• _WHAT YOU ARE ASKED TO DO_:
Among the lines below, take the one holding "desktop_ok base l k -> machine_ok", the one holding "eexists. split; [reflexivity|]. split;", and all lines between them. Set them down exactly.

• _INPUT DATA_:
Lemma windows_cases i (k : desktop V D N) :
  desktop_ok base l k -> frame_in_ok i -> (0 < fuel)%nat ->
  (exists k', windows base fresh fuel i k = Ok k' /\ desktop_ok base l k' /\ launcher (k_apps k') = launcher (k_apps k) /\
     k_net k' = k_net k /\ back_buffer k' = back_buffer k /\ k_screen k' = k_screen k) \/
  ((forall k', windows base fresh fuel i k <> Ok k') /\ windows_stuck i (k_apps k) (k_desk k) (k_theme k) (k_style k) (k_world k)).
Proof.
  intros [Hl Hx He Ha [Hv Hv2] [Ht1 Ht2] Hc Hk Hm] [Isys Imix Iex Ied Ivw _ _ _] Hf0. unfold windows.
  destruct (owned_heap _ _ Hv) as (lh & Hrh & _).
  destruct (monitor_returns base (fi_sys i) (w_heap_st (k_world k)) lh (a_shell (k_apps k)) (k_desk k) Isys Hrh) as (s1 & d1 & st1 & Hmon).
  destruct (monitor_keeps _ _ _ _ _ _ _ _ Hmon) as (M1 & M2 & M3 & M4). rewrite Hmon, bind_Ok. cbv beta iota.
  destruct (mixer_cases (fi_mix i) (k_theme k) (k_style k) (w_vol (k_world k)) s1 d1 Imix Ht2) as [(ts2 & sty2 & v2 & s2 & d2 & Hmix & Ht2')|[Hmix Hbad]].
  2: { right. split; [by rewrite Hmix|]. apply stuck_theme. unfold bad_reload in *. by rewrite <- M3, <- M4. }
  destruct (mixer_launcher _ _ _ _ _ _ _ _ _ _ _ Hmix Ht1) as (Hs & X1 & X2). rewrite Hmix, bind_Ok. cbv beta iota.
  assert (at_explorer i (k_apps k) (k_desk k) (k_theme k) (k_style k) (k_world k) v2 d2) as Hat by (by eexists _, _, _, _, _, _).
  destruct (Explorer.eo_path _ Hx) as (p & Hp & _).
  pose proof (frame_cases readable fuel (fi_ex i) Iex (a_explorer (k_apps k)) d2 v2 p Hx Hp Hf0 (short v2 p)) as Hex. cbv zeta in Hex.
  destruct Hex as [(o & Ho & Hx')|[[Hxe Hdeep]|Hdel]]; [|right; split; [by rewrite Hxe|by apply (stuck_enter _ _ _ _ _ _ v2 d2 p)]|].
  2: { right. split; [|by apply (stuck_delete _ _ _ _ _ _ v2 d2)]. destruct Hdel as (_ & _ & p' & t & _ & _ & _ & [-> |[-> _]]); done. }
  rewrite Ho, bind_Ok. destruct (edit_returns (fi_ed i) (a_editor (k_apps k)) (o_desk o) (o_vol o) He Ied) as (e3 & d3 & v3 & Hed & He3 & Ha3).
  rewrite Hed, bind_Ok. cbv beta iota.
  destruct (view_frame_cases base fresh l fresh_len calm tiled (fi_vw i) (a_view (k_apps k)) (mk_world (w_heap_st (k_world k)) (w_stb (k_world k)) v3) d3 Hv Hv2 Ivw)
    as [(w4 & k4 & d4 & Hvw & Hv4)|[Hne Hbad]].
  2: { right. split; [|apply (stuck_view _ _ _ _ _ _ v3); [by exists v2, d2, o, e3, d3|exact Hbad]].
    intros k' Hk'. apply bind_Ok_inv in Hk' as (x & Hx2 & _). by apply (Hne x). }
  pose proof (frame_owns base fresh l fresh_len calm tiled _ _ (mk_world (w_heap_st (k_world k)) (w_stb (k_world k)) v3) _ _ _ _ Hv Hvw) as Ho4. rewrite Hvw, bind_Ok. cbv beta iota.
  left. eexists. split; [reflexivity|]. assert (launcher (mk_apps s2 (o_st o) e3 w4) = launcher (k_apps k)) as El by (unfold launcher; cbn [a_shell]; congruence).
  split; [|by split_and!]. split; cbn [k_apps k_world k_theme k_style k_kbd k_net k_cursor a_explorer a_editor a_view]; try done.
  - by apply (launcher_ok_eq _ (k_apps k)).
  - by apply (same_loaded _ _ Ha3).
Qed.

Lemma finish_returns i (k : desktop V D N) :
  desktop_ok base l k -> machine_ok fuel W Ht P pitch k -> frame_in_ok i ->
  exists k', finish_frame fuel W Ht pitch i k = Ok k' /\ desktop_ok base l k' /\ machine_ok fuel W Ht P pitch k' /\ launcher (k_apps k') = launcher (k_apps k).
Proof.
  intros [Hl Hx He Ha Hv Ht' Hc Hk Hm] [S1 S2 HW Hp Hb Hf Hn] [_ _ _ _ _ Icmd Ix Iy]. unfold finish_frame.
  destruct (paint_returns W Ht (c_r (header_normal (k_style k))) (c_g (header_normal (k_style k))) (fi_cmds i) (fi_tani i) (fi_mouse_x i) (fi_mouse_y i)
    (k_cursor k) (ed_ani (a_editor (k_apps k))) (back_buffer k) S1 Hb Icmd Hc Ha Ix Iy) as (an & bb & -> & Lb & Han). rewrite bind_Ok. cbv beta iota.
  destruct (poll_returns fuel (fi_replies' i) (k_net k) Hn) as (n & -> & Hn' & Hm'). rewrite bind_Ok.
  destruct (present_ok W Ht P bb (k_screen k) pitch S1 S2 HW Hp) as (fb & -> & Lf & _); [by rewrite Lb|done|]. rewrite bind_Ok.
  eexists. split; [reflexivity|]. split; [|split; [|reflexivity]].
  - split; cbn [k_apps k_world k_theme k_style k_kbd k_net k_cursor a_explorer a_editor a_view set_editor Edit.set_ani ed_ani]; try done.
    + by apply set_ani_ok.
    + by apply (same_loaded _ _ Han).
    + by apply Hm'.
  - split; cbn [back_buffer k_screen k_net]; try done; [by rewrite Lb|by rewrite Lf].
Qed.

• _WRITTEN REPLY_:
  desktop_ok base l k -> machine_ok fuel W Ht P pitch k -> frame_in_ok i ->
  exists k', finish_frame fuel W Ht pitch i k = Ok k' /\ desktop_ok base l k' /\ machine_ok fuel W Ht P pitch k' /\ launcher (k_apps k') = launcher (k_apps k).
Proof.
  intros [Hl Hx He Ha Hv Ht' Hc Hk Hm] [S1 S2 HW Hp Hb Hf Hn] [_ _ _ _ _ Icmd Ix Iy]. unfold finish_frame.
  destruct (paint_returns W Ht (c_r (header_normal (k_style k))) (c_g (header_normal (k_style k))) (fi_cmds i) (fi_tani i) (fi_mouse_x i) (fi_mouse_y i)
    (k_cursor k) (ed_ani (a_editor (k_apps k))) (back_buffer k) S1 Hb Icmd Hc Ha Ix Iy) as (an & bb & -> & Lb & Han). rewrite bind_Ok. cbv beta iota.
  destruct (poll_returns fuel (fi_replies' i) (k_net k) Hn) as (n & -> & Hn' & Hm'). rewrite bind_Ok.
  destruct (present_ok W Ht P bb (k_screen k) pitch S1 S2 HW Hp) as (fb & -> & Lf & _); [by rewrite Lb|done|]. rewrite bind_Ok.
  eexists. split; [reflexivity|]. split; [|split; [|reflexivity]].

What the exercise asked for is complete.